Using Filter::Simple and Exporter together

Likewise, Filter::Simple is also smart enough to Do The Right Thing if you use Exporter:

package Switch;
use base Exporter;
use Filter::Simple;

@EXPORT    = qw(switch case);
@EXPORT_OK = qw(given  when);

FILTER { $_ = magic_Perl_filter($_) }

Immediately after the filter has been applied to the source, Filter::Simple will pass control to Exporter, so it can do its magic too.

Of course, here too, Filter::Simple has to know you're using Exporter before it applies the filter. That's almost never a problem, but if you're nervous about it, you can guarantee that things will work correctly by ensuring that your use base Exporter always precedes your use Filter::Simple.

How it works

The Filter::Simple module exports into the package that calls FILTER (or uses it directly) -- such as package "BANG" in the above example -- two automagically constructed subroutines -- import and unimport -- which take care of all the nasty details.
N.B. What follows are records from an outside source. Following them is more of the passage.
(** A run of writers: each builds its dict, then appends it. *)
Fixpoint write_all (steps : list (string * result (gmap string pyval)))
    : M unit :=
  match steps with
  | [] => mret ()
  | (filepath, r) :: rest =>
    (data ← lift r; _append_jsonl filepath data);; write_all rest
  end.

(** The six writers of [process_and_write], as such a run. *)
Definition cycle_steps (self : PAXGMonitor)
    (raw_data : gmap string (option payload)) (now : Z)
    : list (string * result (gmap string pyval)) :=
  [ (files self !!! "price", price_data self raw_data now);
    (files self !!! "basisRate", basis_data self raw_data now);
    (files self !!! "openinterest", open_interest_data self raw_data now);
    (files self !!! "fundingRate", funding_data self raw_data now);
    (files self !!! "volume_24h", volume_data self raw_data now);
    (files self !!! "spread", spread_data self raw_data now) ].

(** *** Sample inputs *)

Definition sample_monitor : PAXGMonitor :=
  {| output_dir := "out"; target_oz := mk 20 (-1) |}.

(** Every request fails. *)
Definition api_down : BinanceAPI :=
  {| get_futures_ticker := λ _, Raised TimeoutError;
     get_futures_orderbook := λ _ _, Raised TimeoutError;
     get_futures_kline := λ _, Raised TimeoutError;
     get_basis := λ _, Raised TimeoutError;
     get_open_interest_hist := λ _, Raised TimeoutError;
     get_funding_rate := λ _, Raised TimeoutError;
     get_premium_index := λ _, Raised TimeoutError |}.

(** Only the basis request succeeds; its entry carries its own time. *)
Definition api_basis_only : BinanceAPI :=
  {| get_futures_ticker := λ _, Raised TimeoutError;
     get_futures_orderbook := λ _ _, Raised TimeoutError;
     get_futures_kline := λ _, Raised TimeoutError;
     get_basis := λ _,
       Returned [ {[ "basisRate" := JStr "0.0004";
                     "timestamp" := JInt 1700000000000 ]} ];
     get_open_interest_hist := λ _, Raised TimeoutError;
     get_funding_rate := λ _, Raised TimeoutError;
     get_premium_index := λ _, Raised TimeoutError |}.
In addition, the generated import subroutine passes its own argument list to the filtering subroutine, so the BANG.pm filter could easily be made parametric:

   package BANG;

   use Filter::Simple;
   
   FILTER {
       my ($die_msg, $var_name) = @_;
       s/BANG\s+BANG/die '$die_msg' if \${$var_name}/g;
   };

   # and in some user code:

   use BANG "BOOM", "BAM";  # "BANG BANG" becomes: die 'BOOM' if $BAM

The specified filtering subroutine is called every time a use BANG is encountered, and passed all the source code following that call, up to either the next no BANG; (or whatever terminator you've set) or the end of the source file, whichever occurs first. By default, any no BANG; call must appear by itself on a separate line, or it is ignored.

AUTHOR

Damian Conway (damian@conway.org)

COPYRIGHT

Copyright (c) 2000-2001, Damian Conway. All Rights Reserved.
This module is free software. It may be used, redistributed
and/or modified under the same terms as Perl itself.